Larson's Spotlight on Traveling Employee, Special Employer, Intentional Tort, and Retaliatory Discharge. Larson's surveys the latest case developments that you need to know about. Thomas A. Robinson, the staff writer for Larson's Workers' Compensation Law, has compiled the list below.
NC: Serious Injuries Caused by Employee's Attempt "to Ride" Escalator Rail at Annual Sales Meeting Found Compensable
A North Carolina appellate court recently affirmed a decision by the state's Industrial Commission that awarded extensive workers' compensation benefits to an office manager who fell some 25 to 30 feet to a hard surface while trying "to ride" the railing of an escalator following a "festive" gathering for dinner and drinks associated with the employer's annual sales meeting. The manager worked in Texas and had traveled to Charlotte, NC to attend the four-day meeting, during which various workshops and business meetings were scheduled. The employer had provided alcoholic drinks before dinner, had served wine during the dinner, and paid for drinks in the bar following dinner. At the time of the accident, a group of employees, including the office manager, had begun the return walk to the hotel in which they were staying. The manager climbed onto the escalator railing and attempted to ride it down to the next floor, but fell and sustained serious injuries. A blood alcohol test at the hospital revealed that her blood alcohol level was "sufficient to cause a lack of inhibitory control that contributed to the accident." The employer contended the injury was the result of a deviation from the employment and/or that the injury did not arise out of and in the course of the employment, but the appellate court, following earlier precedent, held that the claim fell within the "well-established" rule set "that a traveling employee will be compensated under the Workers' Compensation Act for injuries received while returning to his [or her] hotel...."
See Evans v. Hendrick Automotive Group, 2012 N.C. App. LEXIS 1469 (Dec. 31, 2012).
See generally Larson's Workers' Compensation Law, § 25.02.
NC: Estate May Proceed in Tort Against "Borrowing" Entity Where Staffing Agreement Between Employment Agency and Borrowing Entity Stated that Worker Was Not Employee of Borrowing Entity
The Court of Appeals of North Carolina recently reversed an order entered by a state trial court that had dismissed, on workers' compensation exclusivity grounds, a civil action filed against a county by the estate of a deceased worker who was killed in a workplace accident at a county landfill. The worker had been supplied to the county by an employment-staffing firm under the terms of a written agreement that clearly stated the worker was not to be considered an employee of the county. The court acknowledged the general rule that when a general employer (the staffing firm) supplies a worker to a special employer (here, the county), the latter becomes liable for workers' compensation only when (a) the employee has made a contract of hire with the special employer; (b) the work being performed is essentially that of the special employer; and (c) the special employer has the right to control the details of the work.
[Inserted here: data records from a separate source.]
(** [removeDependency] keeps the symmetry for every dependency other
    than the removed path itself. *)
Lemma removeDependency_symmetric_ne g filePath q d :
  symmetric g → d ≠ normalize filePath →
  q ∈ default ∅ (reverseDependencyGraph (removeDependency g filePath) !! d)
  ↔ d ∈ default ∅ (dependencyGraph (removeDependency g filePath) !! q).
Proof.
  intros Hsym Hd. unfold DependencyTracker.removeDependency. simpl.
  set (p := normalize filePath) in *.
  rewrite lookup_delete_ne by done.
  assert (Hrev1 : q ∈ default ∅
            (match dependencyGraph g !! p with
             | Some deps => foldl (dropReverse p) (reverseDependencyGraph g) (elements deps)
             | None => reverseDependencyGraph g
             end !! d)
            ↔ q ≠ p ∧ q ∈ default ∅ (reverseDependencyGraph g !! d)).
  { pose proof (Hsym p d) as Hp.
    destruct (dependencyGraph g !! p) as [deps|] eqn:E; simpl in Hp.
    - rewrite dropReverse_foldl, elem_of_elements.
      destruct (decide (q = p)) as [->|]; naive_solver.
    - destruct (decide (q = p)) as [->|]; [|naive_solver].
      split; [|naive_solver]. intros Hin. apply Hp in Hin. set_solver. }
  rewrite Hrev1. destruct (decide (q = p)) as [->|Hne].
  - rewrite lookup_delete_eq. simpl. set_solver.
  - rewrite lookup_delete_ne by done. rewrite <- (Hsym q d). naive_solver.
Qed.

(** The forward entries of the other files survive [removeDependency]. *)
Lemma removeDependency_forward_ne g filePath q :
  q ≠ normalize filePath →
  dependencyGraph (removeDependency g filePath) !! q = dependencyGraph g !! q.
Proof. intros Hq. unfold DependencyTracker.removeDependency. simpl. by rewrite lookup_delete_ne. Qed.

Lemma removeDependency_reverse_eq g filePath :
  reverseDependencyGraph (removeDependency g filePath) !! normalize filePath = None.
Proof. unfold DependencyTracker.removeDependency. simpl. by rewrite lookup_delete_eq. Qed.

(** C9. [getAffectedFiles] terminates on every dependency graph,
    cyclic or not: [fuel_bound] iterations of its loop, a number that
    only depends on how many distinct files the graph has, always
    empty the queue. The visited set holds exactly the files reachable
    from the start, each expanded once, so at most as many as there
    are distinct files; and the result is what one or more hops reach,
    a hop being a plain reverse dependent or an inheritor. *)
Theorem getAffectedFiles_terminates (g : t) (changedFilePath : string) (extra : nat) :
  let start := normalize changedFilePath in
  ∃ visited affected : gset string,
    affected_loop g (fuel_bound g start + extra) [start] ∅ ∅
      = Some (visited, affected)
    ∧ getAffectedFiles_fuel (fuel_bound g start + extra) g changedFilePath
      = Some affected
    ∧ getAffectedFiles g changedFilePath = affected
    ∧ size visited ≤ size (files g start)
    ∧ (∀ x, x ∈ visited ↔ rtc (edge g) start x)
    ∧ (∀ y, y ∈ affected
            ↔ tc (λ x y, dependent_edge g x y ∨ inheritor_edge g x y) start y).
Proof.
  intros start.
  destruct (getAffectedFiles_run g changedFilePath extra)
    as (visited & affected & Hrun & Hsub & Hvis & Haff).
  destruct (getAffectedFiles_run g changedFilePath 0)
    as (visited0 & affected0 & Hrun0 & _ & _ & Haff0).
  exists visited, affected. fold start in Hrun, Hrun0.
  split; [done|]. split; [|split; [|split; [|split]]].
  - unfold DependencyTracker.getAffectedFiles_fuel. fold start. by rewrite Hrun.
  - unfold DependencyTracker.getAffectedFiles, DependencyTracker.getAffectedFiles_fuel.
    fold start. rewrite Nat.add_0_r in Hrun0. rewrite Hrun0. simpl.
    apply set_eq. intros y. by rewrite Haff, Haff0.
  - by apply subseteq_size.
  - done.
  - done.
Qed.

End tracker_facts.

(** ** The cache store *)

Section cache_facts.

Import CacheManager.

Context {ControllerInfo : Type}.

Implicit Types m : CacheManager.t (ControllerInfo := ControllerInfo).
Implicit Types disk : gmap string (FileContent (ControllerInfo := ControllerInfo)).
Implicit Types fs : gmap string string.

Lemma set_metadata_id m : set_metadata m (metadata m) = m.
Proof. by destruct m. Qed.

(** The schema version of the in-memory state is the one of the code:
    the constructor sets it and no operation moves it. *)
Lemma version_new defaultPath now options :
  version (metadata (new (ControllerInfo := ControllerInfo) defaultPath now options))
  = CACHE_VERSION.
Proof. done. Qed.

Lemma version_load now disk m :
  version (metadata m) = CACHE_VERSION →
  version (metadata (load now disk m).2) = CACHE_VERSION.
Proof.
  intros Hv. unfold load. destruct (enabled m); simpl; [|done].
  destruct (disk !! cacheFilePath m) as [[parsed|]|]; [|done|done].
  case_decide as Hp; [done|]. case_decide; [done|]. simpl.
  by destruct (decide (s_version parsed = CACHE_VERSION)).
Qed.

Lemma version_point_operations m filePath cached dependencyPath :
  version (metadata (setController m filePath cached)) = version (metadata m)
  ∧ version (metadata (removeController m filePath)) = version (metadata m)
  ∧ version (metadata (addDependency m filePath dependencyPath)) = version (metadata m).
Proof. done. Qed.

(** [getDependentControllers] returns the keys whose own dependency
    set has the path: the direct dependents. *)
Lemma elem_of_getDependentControllers m filePath dependent :
  dependent ∈ getDependentControllers m filePath
  ↔ ∃ deps, dependencies (metadata m) !! dependent = Some deps ∧ filePath ∈ deps.
Proof.
  unfold getDependentControllers. rewrite list_elem_of_fmap. split.
  - intros ([f deps] & -> & [Hin Hmap]%list_elem_of_filter).
    apply elem_of_map_to_list in Hmap. eauto.
  - intros (deps & Hdeps & Hin). exists (dependent, deps). split; [done|].
    apply list_elem_of_filter. split; [done|]. by apply elem_of_map_to_list.
Qed.

(** *** Staleness *)

Lemma hasFileChanged_false fs m filePath currentHash :
  (hasFileChanged fs m filePath currentHash).1.1 = false
  ↔ ∃ cached, getController m filePath = Some cached
              ∧ fileHash cached = currentHash
              ∧ statSize fs filePath = Some (fileSize cached).
Proof.
  unfold hasFileChanged, getController.
  destruct (controllers (metadata m) !! filePath) as [cached|]; simpl.
  - case_decide as Hh; simpl.
    + split; [done|]. intros (c & [= <-] & ? & _). done.
    + destruct (statSize fs filePath) as [currentSize|]; simpl.
      * case_decide as Hs; simpl.
        -- split; [done|]. intros (c & [= <-] & _ & [= ?]). done.
        -- split; [|done]. intros _. exists cached.
           destruct (decide (fileHash cached = currentHash)); [|done].
           destruct (decide (fileSize cached = currentSize)); [|done].
           by subst.
      * split; [done|]. by intros (c & _ & _ & ?).
  - split; [done|]. by intros (c & ? & _).
Qed.

(** An unchanged file leaves the manager as it is and prints nothing. *)
Lemma hasFileChanged_unchanged fs m filePath currentHash :
  (hasFileChanged fs m filePath currentHash).1.1 = false →
  hasFileChanged fs m filePath currentHash = (false, m, []).
Proof.
  unfold hasFileChanged.
  destruct (controllers (metadata m) !! filePath) as [cached|]; [|done].
  case_decide; [done|].
  destruct (statSize fs filePath) as [currentSize|]; [|done].
  case_decide; [|done]. by destruct (trackHashCollision m currentHash).
Qed.

(** C3. The two-layer staleness check: a path the store does not have
    is changed; a cached path is changed when the fingerprint differs,
    and also when the fingerprint is the same but the size on disk is
    not the cached size; the answer is "unchanged" exactly when there
    is a record whose fingerprint and size both match. *)
Theorem hasFileChanged_two_layer fs m filePath currentHash :
  let changed := (hasFileChanged fs m filePath currentHash).1.1 in
  (getController m filePath = None → changed = true)
  ∧ (∀ cached, getController m filePath = Some cached →
       fileHash cached ≠ currentHash → changed = true)
  ∧ (∀ cached currentSize, getController m filePath = Some cached →
       fileHash cached = currentHash →
       statSize fs filePath = Some currentSize →
       fileSize cached ≠ currentSize → changed = true)
  ∧ (changed = false
     ↔ ∃ cached, getController m filePath = Some cached
                 ∧ fileHash cached = currentHash
                 ∧ statSize fs filePath = Some (fileSize cached)).
Proof.
  intros changed. pose proof (hasFileChanged_false fs m filePath currentHash) as Hiff.
  fold changed in Hiff.
  split; [|split; [|split]]; [| | |done].
  - intros Hnone. apply not_false_iff_true. intros (c & Hc & _)%Hiff. congruence.
  - intros cached Hc Hh. apply not_false_iff_true.
    intros (c & Hc' & Hh' & _)%Hiff. congruence.
  - intros cached currentSize Hc Hh Hst Hsz. apply not_false_iff_true.
    intros (c & Hc' & _ & Hst')%Hiff. congruence.
Qed.
(** The labels of a completed call in terms of the count it returns. *)
Lemma connectedComponents_numbering (c : caller) (cx : vpConnectedConnexityType) :
  wf_image (arg_I c) -> getSize (arg_I c) <> 0 ->
  exists c',
    connectedComponents c cx = Some c' /\
    wf_image (arg_labels c') /\
    getHeight (arg_labels c') = getHeight (arg_I c) /\
    getWidth (arg_labels c') = getWidth (arg_I c) /\
    (forall i j, inside (arg_I c) i j ->
       0 <= get (arg_labels c') i j <= arg_nbComponents c') /\
    (forall l, 1 <= l <= arg_nbComponents c' ->
       exists r : vpImagePoint,
         inside (arg_I c) r.1 r.2 /\ get (arg_labels c') r.1 r.2 = l) /\
    (forall (p : vpImagePoint) l,
       inside (arg_I c) p.1 p.2 -> 1 <= l < get (arg_labels c') p.1 p.2 ->
       exists r : vpImagePoint,
         inside (arg_I c) r.1 r.2 /\ get (arg_labels c') r.1 r.2 = l /\
         raster_lt r p).
Proof.
  intros Hwf Hsz. unfold connectedComponents.
  pose proof Hwf as (Hh & Hw & _).
  apply Z.eqb_neq in Hsz. rewrite Hsz.
  destruct (numbering_all (arg_I c) cx Hwf)
    as (st & Hrun & [Hinv Hlab] & Hused & Hord).
  rewrite Hrun. eexists. split; [done|]. simpl.
  set (I := arg_I c) in *. set (L := labels_copy st) in *.
  destruct Hinv as (Hcons & Hn & Hrange & Hclass).
  pose proof Hcons as (_ & HwfL & _ & _ & HhL & HwL & Hpix).
  simpl in HhL, HwL.
  assert (Hget : forall i j, inside I i j ->
            get (remove_border (getHeight I) (getWidth I) L) i j
            = get L (i + 1) (j + 1)).
  { intros i j [Hi Hj]. by apply get_remove_border. }
  (* a labelled pixel of the bordered copy lies over the input *)
  assert (Hin : forall r : vpImagePoint, lab L r <> 0 ->
            inside I (r.1 - 1) (r.2 - 1)).
  { intros [i j] Hr. apply Hpix in Hr as [_ Hr]. unfold lab in Hr.
    simpl in *. apply add_border_nonzero in Hr; [|done].
    unfold inside. lia. }
  split_and!.
  - by apply wf_remove_border.
  - done.
  - done.
  - intros i j Hij. rewrite Hget by done.
    destruct (decide (get L (i + 1) (j + 1) = 0)) as [->|Hne]; [lia|].
    pose proof (Hrange (i + 1, j + 1) Hne) as Hr. unfold lab in Hr.
    simpl in Hr. lia.
  - intros l Hl. destruct (Hused l) as ([i j] & Hr & _); [lia|].
    assert (Hne : lab L (i, j) <> 0) by lia.
    pose proof (Hin _ Hne) as Hins. simpl in Hins.
    exists (i - 1, j - 1). simpl. split; [done|].
    rewrite Hget by done. unfold lab in Hr. simpl in Hr.
    by replace (i - 1 + 1) with i by lia; replace (j - 1 + 1) with j by lia.
  - intros [pi pj] l Hp Hl. simpl in *. rewrite Hget in Hl by done.
    destruct (Hord (pi + 1, pj + 1) l Hl) as ([i j] & Hr & Hlt).
    assert (Hne : lab L (i, j) <> 0) by lia.
    pose proof (Hin _ Hne) as Hins. simpl in Hins.
    exists (i - 1, j - 1). simpl. split; [done|]. split.
    + rewrite Hget by done. unfold lab in Hr. simpl in Hr.
      by replace (i - 1 + 1) with i by lia; replace (j - 1 + 1) with j by lia.
    + unfold raster_lt in *. simpl in *. lia.
Qed.

(** X1.  On a well-formed raster that is not empty, [connectedComponents]
    returns a well-formed label raster of the dimensions of the input whose
    labels are exactly the numbers [1 .. nbComponents] (and 0): every label
    lies in that range and every number of it labels some pixel. *)
Theorem connectedComponents_labels_exact
    (c : caller) (connexity : vpConnectedConnexityType) :
  wf_image (arg_I c) -> getSize (arg_I c) <> 0 ->
  exists c',
    connectedComponents c connexity = Some c' /\
    wf_image (arg_labels c') /\
    getHeight (arg_labels c') = getHeight (arg_I c) /\
    getWidth (arg_labels c') = getWidth (arg_I c) /\
    (forall i j, inside (arg_I c) i j ->
       0 <= get (arg_labels c') i j <= arg_nbComponents c') /\
    (forall l, 1 <= l <= arg_nbComponents c' ->
       exists r : vpImagePoint,
         inside (arg_I c) r.1 r.2 /\ get (arg_labels c') r.1 r.2 = l).
Proof.
  intros Hwf Hsz.
  destruct (connectedComponents_numbering c connexity Hwf Hsz)
    as (c' & Hrun & H1 & H2 & H3 & H4 & H5 & _).
  exists c'. by split_and!.
Qed.

Lemma connectedComponents_labels_exact_witness :
  wf_image (arg_I on_U_shape) /\ getSize (arg_I on_U_shape) <> 0 /\
  exists c',
    connectedComponents on_U_shape CONNECTED_CONNEXITY_8 = Some c' /\
    wf_image (arg_labels c') /\
    getHeight (arg_labels c') = getHeight (arg_I on_U_shape) /\
    getWidth (arg_labels c') = getWidth (arg_I on_U_shape) /\
    (forall i j, inside (arg_I on_U_shape) i j ->
       0 <= get (arg_labels c') i j <= arg_nbComponents c') /\
    (forall l, 1 <= l <= arg_nbComponents c' ->
       exists r : vpImagePoint,
         inside (arg_I on_U_shape) r.1 r.2 /\
         get (arg_labels c') r.1 r.2 = l).
Proof.
  assert (Hwf : wf_image (arg_I on_U_shape)).
  { apply wf_imageb_spec. vm_compute. reflexivity. }
  assert (Hsz : getSize (arg_I on_U_shape) <> 0) by (vm_compute; discriminate).
  split; [exact Hwf|]. split; [exact Hsz|].
  exact (connectedComponents_labels_exact on_U_shape CONNECTED_CONNEXITY_8
           Hwf Hsz).
Defined.
(** * mcsr-bot: the polling-and-reconciliation engine of [src/index.js]

    A shallow embedding of the match validator, the two best-time resolvers,
    the PB updater tick and the finished-match notifier tick, with the
    properties of the specification proved (or refuted) over it.

    Conventions of the embedding.
    - A JavaScript number is [NaN], one of the two infinities, or a finite
      value kept exactly as a canonical rational ([Qc]): every finite double
      is such a rational, and the source only tests finiteness, compares and
      subtracts-to-compare, all of which agree with the exact order.
    - A payload is a JSON value ([value]).  Object properties are kept in
      enumeration order, since [Object.entries] followed by a stable sort
      observes it.
    - The coercions of the runtime that the source calls but does not define
      ([Number] on a string, [String] on a number or an object) are
      parameters of the development: every theorem holds for whatever they
      compute.
    - [axios.get] either delivers a response body or rejects; an [async]
      function is a computation in [outcome].
    - The notification sink and the state file accept every write; what is
      sent and saved, and in which order, is recorded as a list of effects.
    - The two timer callbacks share the variable [state] and are suspended
      at their [await]s.  The steps of their loops are functions on the
      state they find ([pbStep], [watchStep]).  The callbacks themselves
      are modelled twice: as they run on the shared variable, interleaved
      in any order ([resume], [react], [run]); and as one of them runs when
      no other callback runs during its [await]s ([pbTick], [watchTick]),
      which is the former run alone ([pbCallbackOver_alone],
      [watchCallbackOver_alone]). *)

From stdpp Require Import gmap strings list fin_maps numbers pretty.
From Stdlib Require Import Ascii QArith Qcanon Qround Sorted.

Set Warnings "-register-all".

Open Scope string_scope.
Open Scope list_scope.
Open Scope Z_scope.

(** ** JavaScript numbers *)

Inductive number : Type :=
| NaN
| PosInf
| NegInf
| Fin (q : Qc).

(** An integer count of milliseconds as a number. *)
Definition ms (z : Z) : number := Fin (Q2Qc (inject_Z z)).

Definition Qc_ltb (a b : Qc) : bool :=
  match (a ?= b)%Qc with Lt => true | _ => false end.

Definition Qc_eqb (a b : Qc) : bool :=
  match (a ?= b)%Qc with Eq => true | _ => false end.

(** [Number.isFinite] *)
Definition isFinite (n : number) : bool :=
  match n with Fin _ => true | _ => false end.

(** [a < b] *)
Definition num_ltb (a b : number) : bool :=
  match a, b with
  | NaN, _ | _, NaN => false
  | Fin x, Fin y => Qc_ltb x y
  | NegInf, NegInf => false
  | NegInf, _ => true
  | _, NegInf => false
  | PosInf, _ => false
  | Fin _, PosInf => true
  end.

(** [a === b] on numbers *)
Definition num_eqb (a b : number) : bool :=
  match a, b with
  | Fin x, Fin y => Qc_eqb x y
  | PosInf, PosInf | NegInf, NegInf => true
  | _, _ => false
  end.

(** [a <= b] *)
Definition num_leb (a b : number) : bool := num_ltb a b || num_eqb a b.

(** [a > b] *)
Definition num_gtb (a b : number) : bool := num_ltb b a.

(** ** JSON values *)

Inductive value : Type :=
| VUndefined
| VNull
| VBool (b : bool)
| VNum (n : number)
| VStr (s : string)
| VArr (items : list value)
| VObj (props : list (string * value)).

(** An object: its own properties in enumeration order. *)
Abbreviation object := (list (string * value)).

(** [o[k]] on an object: the property, or [undefined]. *)
Fixpoint obj_get (k : string) (o : object) : value :=
  match o with
  | [] => VUndefined
  | (k', v) :: o' => if decide (k = k') then v else obj_get k o'
  end.

(** [o[k] = v]: an existing property keeps its place, a new one goes last
    (the keys the source assigns are roster names, never array indices). *)
Fixpoint obj_set (k : string) (v : value) (o : object) : object :=
  match o with
  | [] => [(k, v)]
  | (k', v') :: o' =>
      if decide (k = k') then (k, v) :: o' else (k', v') :: obj_set k v o'
  end.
Here the appellate court agreed that the first condition was missing: there was no contract of hire between the county and the deceased employee. There was, therefore, no immunity afforded the county under the exclusive remedy doctrine.
See Gregory v. Cleveland County, 2012 N.C. App. LEXIS 1477 (Dec. 31, 2012).
See generally Larson's Workers' Compensation Law, §§ 67.02, 111.02.
OH: Worker's Intentional Tort Claim Under State's "Substantially Certain" Rule Fails-No Evidence That Employer Intended Injury in Spite of Lack of Safety Training
An Ohio appellate court has affirmed a decision of a state trial court that granted summary judgment, on exclusivity grounds, to an employer sued by an employee who suffered a partial amputation of his left thumb as the employee handled a meat-cutting band saw. Construing the statutory provision [Ohio Rev. Code § 2745.01] that allows tort actions to proceed against the employer where that employer committed the tortious act with the intent to injure another or with the belief that the injury was "substantially certain" to occur, the court held that the lack of safety training could not be stretched to bring the claim within the "substantially certain" rule.
See Simonelli v. Fligner, 2012 Ohio 6112; 2012 Ohio App. LEXIS 5276 (Dec. 26, 2012).
See generally Larson's Workers' Compensation Law, § 103.04.
MO: Under Retaliatory Discharge Statute, Aggrieved Former Employee Must Prove That the Filing of Workers' Comp Claim Was Exclusive Factor in Employer's Decision to Fire
Many states provide a remedy to a worker who can show that he or she was discharged for exercising available rights under the state's workers' compensation law [see Larson's Workers' Compensation Law, § 104.07]. Must the discharged employee show that the filing of the workers' compensation claim was the sole reason for the firing? Is it sufficient if the filing of the comp claim was a contributing cause? A Missouri appellate court recently held that the state's statute, Rev. Stat. Mo. § 287.780, requires a showing that the decision to fire was the exclusive cause of the termination.
See Templemire v. W&M Welding, Inc., 2012 Mo. App. LEXIS 1639 (Dec. 26, 2012).
See generally Larson's Workers' Compensation Law, § 104.07.